(Data entries)
───

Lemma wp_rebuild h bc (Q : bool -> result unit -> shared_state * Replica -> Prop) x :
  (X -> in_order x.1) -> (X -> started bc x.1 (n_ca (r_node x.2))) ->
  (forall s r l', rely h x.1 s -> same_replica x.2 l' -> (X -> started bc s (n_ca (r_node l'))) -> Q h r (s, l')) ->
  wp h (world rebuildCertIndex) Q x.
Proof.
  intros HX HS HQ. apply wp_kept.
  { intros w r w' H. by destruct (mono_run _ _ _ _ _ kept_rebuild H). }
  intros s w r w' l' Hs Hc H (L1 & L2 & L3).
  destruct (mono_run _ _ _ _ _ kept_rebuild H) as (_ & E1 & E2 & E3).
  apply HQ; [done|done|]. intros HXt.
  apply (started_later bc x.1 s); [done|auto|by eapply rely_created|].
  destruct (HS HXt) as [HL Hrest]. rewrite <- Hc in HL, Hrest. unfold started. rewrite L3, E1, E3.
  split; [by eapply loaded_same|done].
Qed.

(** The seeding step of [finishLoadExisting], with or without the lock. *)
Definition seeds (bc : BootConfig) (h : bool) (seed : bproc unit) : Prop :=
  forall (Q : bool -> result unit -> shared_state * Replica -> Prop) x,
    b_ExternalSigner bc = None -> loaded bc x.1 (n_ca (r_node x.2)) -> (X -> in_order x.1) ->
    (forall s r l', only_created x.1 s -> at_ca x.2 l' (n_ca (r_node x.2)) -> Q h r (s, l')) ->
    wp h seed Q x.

───

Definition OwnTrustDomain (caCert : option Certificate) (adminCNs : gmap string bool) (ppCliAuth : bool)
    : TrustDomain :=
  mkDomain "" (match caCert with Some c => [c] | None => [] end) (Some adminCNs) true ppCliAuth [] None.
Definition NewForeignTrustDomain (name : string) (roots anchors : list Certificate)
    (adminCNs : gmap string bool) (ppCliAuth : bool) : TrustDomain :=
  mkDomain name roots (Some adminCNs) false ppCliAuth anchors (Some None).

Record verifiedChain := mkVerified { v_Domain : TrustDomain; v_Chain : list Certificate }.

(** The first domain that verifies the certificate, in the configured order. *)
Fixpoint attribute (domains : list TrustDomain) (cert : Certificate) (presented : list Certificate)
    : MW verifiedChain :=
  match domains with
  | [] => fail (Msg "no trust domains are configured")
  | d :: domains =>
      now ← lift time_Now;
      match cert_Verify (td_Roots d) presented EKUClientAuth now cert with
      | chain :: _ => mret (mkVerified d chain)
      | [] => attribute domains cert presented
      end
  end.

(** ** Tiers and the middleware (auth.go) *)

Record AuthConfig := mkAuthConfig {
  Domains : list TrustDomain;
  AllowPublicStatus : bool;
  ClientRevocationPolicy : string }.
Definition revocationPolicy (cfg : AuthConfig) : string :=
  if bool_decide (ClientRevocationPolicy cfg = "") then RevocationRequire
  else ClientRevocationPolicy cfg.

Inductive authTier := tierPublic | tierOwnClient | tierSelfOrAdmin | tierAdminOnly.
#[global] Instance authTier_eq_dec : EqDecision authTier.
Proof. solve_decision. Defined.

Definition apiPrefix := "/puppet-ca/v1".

───

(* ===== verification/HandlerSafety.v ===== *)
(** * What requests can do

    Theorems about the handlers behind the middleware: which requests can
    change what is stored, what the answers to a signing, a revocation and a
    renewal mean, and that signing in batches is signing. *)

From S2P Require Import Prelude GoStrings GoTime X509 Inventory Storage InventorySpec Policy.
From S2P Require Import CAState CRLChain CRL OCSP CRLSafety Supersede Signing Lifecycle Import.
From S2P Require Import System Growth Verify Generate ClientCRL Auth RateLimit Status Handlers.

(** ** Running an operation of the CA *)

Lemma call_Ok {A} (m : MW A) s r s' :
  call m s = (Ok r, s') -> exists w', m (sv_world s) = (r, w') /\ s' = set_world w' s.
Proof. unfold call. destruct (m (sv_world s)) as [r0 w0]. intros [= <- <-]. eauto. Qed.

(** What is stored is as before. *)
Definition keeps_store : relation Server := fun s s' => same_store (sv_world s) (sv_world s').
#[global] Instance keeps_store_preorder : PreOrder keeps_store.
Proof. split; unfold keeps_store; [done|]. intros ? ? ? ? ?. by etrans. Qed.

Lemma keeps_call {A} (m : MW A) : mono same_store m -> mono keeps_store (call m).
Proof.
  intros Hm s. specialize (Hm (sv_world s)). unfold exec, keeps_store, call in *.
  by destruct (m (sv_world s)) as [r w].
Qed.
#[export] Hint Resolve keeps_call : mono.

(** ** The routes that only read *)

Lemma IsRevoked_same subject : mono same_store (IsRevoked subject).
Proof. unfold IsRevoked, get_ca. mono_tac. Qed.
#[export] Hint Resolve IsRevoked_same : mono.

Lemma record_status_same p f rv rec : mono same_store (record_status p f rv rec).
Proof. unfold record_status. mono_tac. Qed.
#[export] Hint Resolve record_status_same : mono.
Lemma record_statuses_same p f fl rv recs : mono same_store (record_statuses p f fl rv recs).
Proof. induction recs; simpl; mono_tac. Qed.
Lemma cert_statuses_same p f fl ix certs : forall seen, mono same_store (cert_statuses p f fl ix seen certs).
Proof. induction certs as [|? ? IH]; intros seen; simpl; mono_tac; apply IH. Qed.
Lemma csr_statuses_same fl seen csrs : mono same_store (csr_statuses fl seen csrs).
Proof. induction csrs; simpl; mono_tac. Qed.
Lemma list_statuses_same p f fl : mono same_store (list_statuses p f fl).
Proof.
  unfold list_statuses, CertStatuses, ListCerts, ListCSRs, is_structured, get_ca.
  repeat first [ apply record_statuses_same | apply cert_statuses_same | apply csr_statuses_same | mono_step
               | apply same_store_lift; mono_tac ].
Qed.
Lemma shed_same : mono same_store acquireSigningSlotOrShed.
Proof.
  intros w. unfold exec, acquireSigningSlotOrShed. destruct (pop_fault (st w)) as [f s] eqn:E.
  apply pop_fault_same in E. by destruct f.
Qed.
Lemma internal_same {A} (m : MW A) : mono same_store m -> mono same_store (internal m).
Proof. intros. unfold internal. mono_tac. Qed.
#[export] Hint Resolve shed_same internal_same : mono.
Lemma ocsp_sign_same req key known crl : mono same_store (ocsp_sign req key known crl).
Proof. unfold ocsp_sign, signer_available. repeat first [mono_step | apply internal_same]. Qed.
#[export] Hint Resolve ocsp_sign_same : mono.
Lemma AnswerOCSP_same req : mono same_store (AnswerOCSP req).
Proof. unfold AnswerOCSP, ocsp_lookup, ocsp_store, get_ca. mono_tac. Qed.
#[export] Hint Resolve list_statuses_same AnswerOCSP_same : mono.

───

What you have to do:
Once you have counted the lines above that hold the word "simpl", report only that total.

Reply:
3